How can I share AuthUserSession across multiple applications under the same root domain? i.e we already have an mvc+servicestack application running (test.com) and now are adding another mvc application using asp.net core at two.test.com. Users authenticate at test.com.
I’ve done the following:
Using OrmLiteCacheClient for shared session/cache
Session cookie is shared via browser(RestrictAllCookiesToDomain) and null for localhost
two.test.com’s controllers are derived from ServiceStackController
In two.test.com, SessionFeature.GetSessionKey() throws - NotImplementedException: This AppHost does not support accessing the current Request via a Singleton
Shouldn’t the Session be populated in two.test.com?
You can only call SessionFeature.GetSessionKey() without the request context in ASP.NET .NET 4.5 Apps, in other AppHosts you need to provide the IRequest context for the current request.
How can I use [Authenticate] / [Authorize] attributes in my controller in two.test.com? how can I ensure that the current user’s session is loaded from the session/cache and those attributes play well?
Yes. I took a .net core sample from the github, changed from memory cache to PostgreSQL cache. Running two applications on localhost. First application logs a user in and sets the session cookie on localhost. I see active session in the db.
On the second application(core), when a request hits an action/ controller with Authenticate attribute, it redirects to sign in.
Hmm I’m not sure if I understand this correctly. So regardless of whether a user has been authenticated from the first endpoint or not, I’d still need to /auth the user in the second endpoint?
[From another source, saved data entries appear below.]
(** The payment TX-1: validated and successful, but sent to another
    account than the store. *)
Definition misdirected : Tx :=
  {| validated := Some true; TransactionType := Some "Payment";
     Account := Some "rAlice"; Destination := Some "rSomeoneElse";
     meta_TransactionResult := Some "tesSUCCESS"; Amount := Some (AString "1000000") |}.

(** A world at time [time] where the payload PAY-1 is signed by [signer]
    with the transaction TX-1. *)
Definition signed_world (signer : string) (time : Z) : World :=
  {| answer := fun X (c : Ext X) _ =>
       match c in Ext X return settled Error X with
       | XummPayloadGet _ =>
           Fulfilled (Some {| meta_signed := Some true;
                              response := Some {| response_account := Some signer;
                                                  response_txid := Some "TX-1" |} |})
       | XummPayloadCreate _ _ =>
           Fulfilled (Some {| created_uuid := Some "PAY-2"; created_qr_png := Some "qr.png";
                              created_always := Some "https://sign" |})
       | Connect => Fulfilled tt
       | Disconnect => Fulfilled tt
       | RequestTx _ => Fulfilled (Some misdirected)
       | RequestAccountLines _ _ => Fulfilled []
       | ImportModule _ => Fulfilled false
       | PinMetadata _ => Fulfilled (None, None)
       | SubmitAndWait _ => Fulfilled None
       end;
     clock := fun _ => time |}.

(** The answers of the wallet service and the ledger to a creation. *)
Definition creation_answers : forall X, Ext X -> settled Error X :=
  fun X c => answer (signed_world "rAlice" 0) X c [].

(** A poll at time 2000, a sweep 31 minutes later, a poll again. *)
Definition poll_sweep_poll : Outcome Error Reply * Outcome Error Reply * list Event :=
  let '(r1, h1, s1) := exec promise_of (signed_world "rAlice" 2000)
                         (buy_status (Some "PAY-1")) [] (shop (Some "rAlice")) in
  let '(_, h2, s2) := exec promise_of (signed_world "rAlice" 3862000) sweep h1 s1 in
  let '(r3, h3, _) := exec promise_of (signed_world "rAlice" 3862000)
                        (buy_status (Some "PAY-1")) h2 s2 in
  (r1, r3, h3).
No that’s just used to check whether ServiceStack thinks you’re authenticated or not? i.e. whether the issue is in your configuration or in ServiceStackController’s .NET Core impl.
If you’re getting a 401 ServiceStack is indicating that the Session Id provided doesn’t point to an Authenticated User Session.
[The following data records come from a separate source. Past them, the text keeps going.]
(** * Verification of [src/execution.py] (class [Execution])

    A shallow embedding of the enrollment allocator, the deletion
    enumeration, the warehouse construction and the interactive session
    loop of the person-recognition node, followed by the properties the
    specification states about them.

    Python integers are modelled by [Z], file names and paths by [string]
    (ASCII), Python lists by [list].  An uncaught Python exception is a
    [Raise] outcome.  The file system is a list of decoded files by path:
    paths are compared as strings, every file decodes to an image, the two
    dataset directories exist and hold files only.  The detector, cropper,
    normalizer, encoder and nearest-neighbour rule are total functions given
    as parameters. *)

From Stdlib Require Import ZArith List String Ascii Bool Arith Lia.
From Stdlib Require Import DecimalString.
From Stdlib Require DecimalPos.
From Equations Require Import Equations.
Import ListNotations.

Local Open Scope string_scope.
Local Open Scope Z_scope.
Local Open Scope list_scope.

(** ** Python builtins used by the program *)

Module Py.

(** [s.split(sep)] for a one-character separator: never empty. *)
Fixpoint split (sep : ascii) (s : string) : list string :=
  match s with
  | EmptyString => [EmptyString]
  | String c r =>
      if Ascii.eqb c sep then EmptyString :: split sep r
      else match split sep r with
           | [] => [String c EmptyString]
           | p :: ps => String c p :: ps
           end
  end.

(** [parts[0]] and [parts[-1]] on the (non-empty) result of [split]. *)
Definition first (parts : list string) : string := hd EmptyString parts.
Definition last (parts : list string) : string := List.last parts EmptyString.

(** [str(n)] for an integer. *)
Definition str (n : Z) : string := NilZero.string_of_int (Z.to_int n).

(** [s.zfill(width)]: zeros are inserted after a leading sign. *)
Definition zeros (n : nat) : string := string_of_list_ascii (repeat "0"%char n).

Definition zfill (width : nat) (s : string) : string :=
  let n := String.length s in
  if (width <=? n)%nat then s
  else
    match s with
    | String c r =>
        if Ascii.eqb c "+" || Ascii.eqb c "-"
        then String c (zeros (width - n) ++ r)%string
        else (zeros (width - n) ++ s)%string
    | EmptyString => zeros (width - n)
    end.

(** [int(s)] in base 10 on an ASCII string: surrounding white space is
    dropped, one sign is allowed, and the digits may be grouped by single
    underscores.  [None] stands for [ValueError]. *)
Definition is_space (c : ascii) : bool :=
  let n := nat_of_ascii c in
  ((n =? 32) || ((9 <=? n) && (n <=? 13)))%nat.

Definition digit (c : ascii) : option Z :=
  let n := nat_of_ascii c in
  if ((48 <=? n) && (n <=? 57))%nat then Some (Z.of_nat (n - 48)) else None.

Fixpoint lstrip (l : list ascii) : list ascii :=
  match l with
  | c :: r => if is_space c then lstrip r else l
  | [] => []
  end.

Definition strip (l : list ascii) : list ascii :=
  rev (lstrip (rev (lstrip l))).

Fixpoint digits (acc : Z) (after_digit : bool) (l : list ascii) : option Z :=
  match l with
  | [] => if after_digit then Some acc else None
  | c :: r =>
      match digit c with
      | Some d => digits (10 * acc + d) true r
      | None =>
          if Ascii.eqb c "_" && after_digit then digits acc false r else None
      end
  end.

Definition int (s : string) : option Z :=
  match strip (list_ascii_of_string s) with
  | c :: r =>
      if Ascii.eqb c "-" then option_map Z.opp (digits 0 false r)
      else if Ascii.eqb c "+" then digits 0 false r
      else digits 0 false (c :: r)
  | [] => None
  end.

(** [os.path.join] of [posixpath]. *)
Definition starts_with_sep (s : string) : bool :=
  match s with
  | String c _ => Ascii.eqb c "/"
  | EmptyString => false
  end.

Fixpoint ends_with_sep (s : string) : bool :=
  match s with
  | EmptyString => false
  | String c EmptyString => Ascii.eqb c "/"
  | String _ r => ends_with_sep r
  end.

Definition join2 (path b : string) : string :=
  if starts_with_sep b then b
  else if (String.length path =? 0)%nat || ends_with_sep path
       then (path ++ b)%string
       else (path ++ "/" ++ b)%string.

Definition join (a : string) (p : list string) : string := fold_left join2 p a.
Check the HTTP Request Headers for both Apps to ensure they contain the exact same Session Cookies
Check that your Auth/Cache configuration is exactly the same
Check that this returns a valid User Session in both apps:
var sessionId = req.GetSessionId(); // or try hard-coded sessionId string
var sessionKey = SessionFeature.GetSessionKey(sessionId);
var session = req.GetCacheClient().Get<IAuthSession>(sessionKey);
All three looked good. The issue was that sample app had CustomUserSession and therefore ‘__type’ in the stored session was not matching with my app. Worked after fixing this! Is there a way to get around this without having to share the same type?
Leave it as the default AuthUserSession, i.e. don’t use a CustomUserSession. Also I don’t see how the Auth Configuration would be exactly the same in both Apps if they both didn’t have access to the same CustomUserSession.